Dustin ambled out of the kitchen, with a large salad bowl overfull of cereal and milk in his hands. "Yeah?" he mumbled through a full mouth, milk dribbling down his chin.
"Fucking seriously, Henderson?" Eddie snorted. 
"What? Its yummy!" 
Steve pinched his nose. All three of them seemed to be determined to be as Looney Tunes as possible today. "Just... put the cereal down, okay?" 
Grumbling under his breath, Dustin complied, sitting his bowl on the coffee table and sitting on the couch next to Eddie. Robin retook her stolen seat, and they all looked up at Steve. 
Struggling not to squirm under their attention, Steve struggled to break the news. "I have... I have something I need to tell you all before we start talking about next options." He hesitated, hand rising to his face once again to rub at his nose. He knew it was an awful tell, the kind of thing he'd been trying to train himself out of forever, but the lack of sleep and overabundance of nerves proved to be too much for Steve's thinning willpower. 
Robin's eyes narrowed, obviously clocking the gesture. "What happened?" 
"So..." Steve began, wincing. "So, over the weekend, while we were working-- It was just two days, really, I don't... Look, I don't know all the details yet so it might have nothing to do with the case, but--" 
All the amusement was gone from Eddie's eyes, leaving him with the same flat, angry expression that he'd had upon finding Steve and the others rooting around in his backyard. "Spit it out, Harrington." 
"Five more kids went missing this weekend."
The words fell out of his mouth like a curse. 

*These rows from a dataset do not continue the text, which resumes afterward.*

Lemma read_until_loop_ok byte fuel b v k :
  ¬ rd_fails → br_ok b → (length (br_stream b) < fuel)%nat → 0 ≤ k → k + len (br_stream b) < 2 ^ 64 →
  let l := upto byte (br_stream b) in
  ∃ b', read_until_loop byte fuel k (b, v) = (Ok (k + len l), (b', v ++ l)) ∧ br_ok b' ∧
    br_stream b = l ++ br_stream b'.
Proof.
  intros Hnf. revert b v k. induction fuel as [|fuel IH]; intros b v k Hok Hf Hk Hl; [lia|].
  cbn [read_until_loop]. pose proof (fill_ok b Hok) as Hfill.
  assert (∃ b1, fill_or_block b = (Ok (Some (buffered b1)), b1) ∧ br_ok b1 ∧ br_stream b1 = br_stream b ∧
    (buffered b1 = [] → br_stream b = [])) as (b1&Hb1&Hok1&Hs1&He).
  { unfold fill_or_block. change fill_buf with (br_fill_buf (R:=R)).
    destruct (br_fill_buf b) as [[l|e| |] b1]; [| |done..].
    - destruct Hfill as (?&?&->&?). by exists b1.
    - by destruct Hfill as (?&_). }
  erewrite M_bind_ok by (unfold on_fst; cbn [fst snd]; by rewrite Hb1). cbv beta iota.
  change consume with (br_consume (R:=R)).
  destruct (position byte (buffered b1)) as [i|] eqn:Hp.
  - pose proof (position_lt _ _ _ Hp). destruct (consumed b1 (S i) Hok1 ltac:(lia)) as (b2&Hc&Hok2&Hs2).
    cbv beta iota zeta. erewrite M_bind_ok by reflexivity.
    erewrite M_bind_ok by (unfold on_fst; cbn [fst snd]; by rewrite Hc).
    assert (upto byte (br_stream b) = take (S i) (buffered b1)) as ->
      by (rewrite <- Hs1; exact (upto_found byte (buffered b1) _ i Hp)).
    exists b2. rewrite <- Hs1. split_and!; try done. cbn [orb]. unfold mret, M_ret.
    rewrite <- Hs1, Hs2, len_app in Hl. pose proof (len_nonneg (br_stream b2)).
    pose proof (len_nonneg (take (S i) (buffered b1))). by rewrite add64_small by (unfold in_u64; lia).
  - destruct (consumed b1 (length (buffered b1)) Hok1 ltac:(lia)) as (b2&Hc&Hok2&Hs2).
    rewrite take_ge in Hc, Hs2 by lia.
    cbv beta iota zeta. erewrite M_bind_ok by reflexivity.
    erewrite M_bind_ok by (unfold on_fst; cbn [fst snd]; by rewrite Hc).
    rewrite <- Hs1, Hs2 in Hf, Hl |- *. rewrite length_app in Hf. rewrite len_app in Hl.
    pose proof (len_nonneg (br_stream b2)). pose proof (len_nonneg (buffered b1)).
    rewrite (upto_not_found _ _ _ Hp), len_app, add64_small by (unfold in_u64; lia).
    cbn [orb]. destruct (len (buffered b1) =? 0) eqn:E0; bool_to_prop.
    + apply len_nil_inv in E0. rewrite <- Hs1, Hs2 in He. specialize (He E0). rewrite E0 in *. cbn in He.
      rewrite He. exists b2. split_and!; try done.
    + assert (0 < length (buffered b1))%nat by (unfold len in *; lia).
      destruct (IH b2 (v ++ buffered b1) (k + len (buffered b1)) Hok2 ltac:(lia) ltac:(lia) ltac:(lia))
        as (b3&Hr&Hok3&Hs3).
      exists b3. cbn [fst snd]. rewrite Hr. split_and!; [|done|by rewrite <- app_assoc, <- Hs3].
      by rewrite <- app_assoc, Z.add_assoc.
Qed.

Before he even had time to regret his own lack of tact, Eddie was on his feet again. The woge had torn across him before his feet had even hit the floor, creasing Eddie's brow and elongating his face. His eyes were still the same, though, big and brown and warped with betrayal. Steve had expected it-- even a wieder's iron control couldn't withstand this kind of news --so he didn't flinch away from the sudden movement. 
It took more experience than he had, though, to stop Steve's answering woge. He wasn't sure how he knew his eyes had gone glassy and black once more, but Steve could feel that even though he didn't deserve it, his body was still trying to protect him from Eddie's anger. He looked away, not because of Eddie's woge, but because he couldn't stand the thought of Eddie seeing the worst of himself right now. 
Steve's gaze naturally fell to Dustin, next, though the sight wasn't any less heartbreaking. The kid was pale, his silence so obvious that he wore it like a physical object. Steve had never seen Dustin react to bad news with anything less than pure indignation, and the proof of how much he had failed to protect this kid was almost too much to bear. The only thing he'd succeeded in was giving Dustin another screaming nightmare. 
Desperate for another steadying presence, Steve turned to Robin. She was uncharacteristically quiet as well, but luckily unlike Dustin, or really anyone else in the room, she seemed to be holding it together. Even sorrow hadn't seemed to touch her yet, as if she refused to be sad about something she didn't understand entirely yet. It was the kind of strength that Steve had missed in his life since distancing himself from Nancy, and he was suddenly overwhelmed with gratitude for Robin's presence. 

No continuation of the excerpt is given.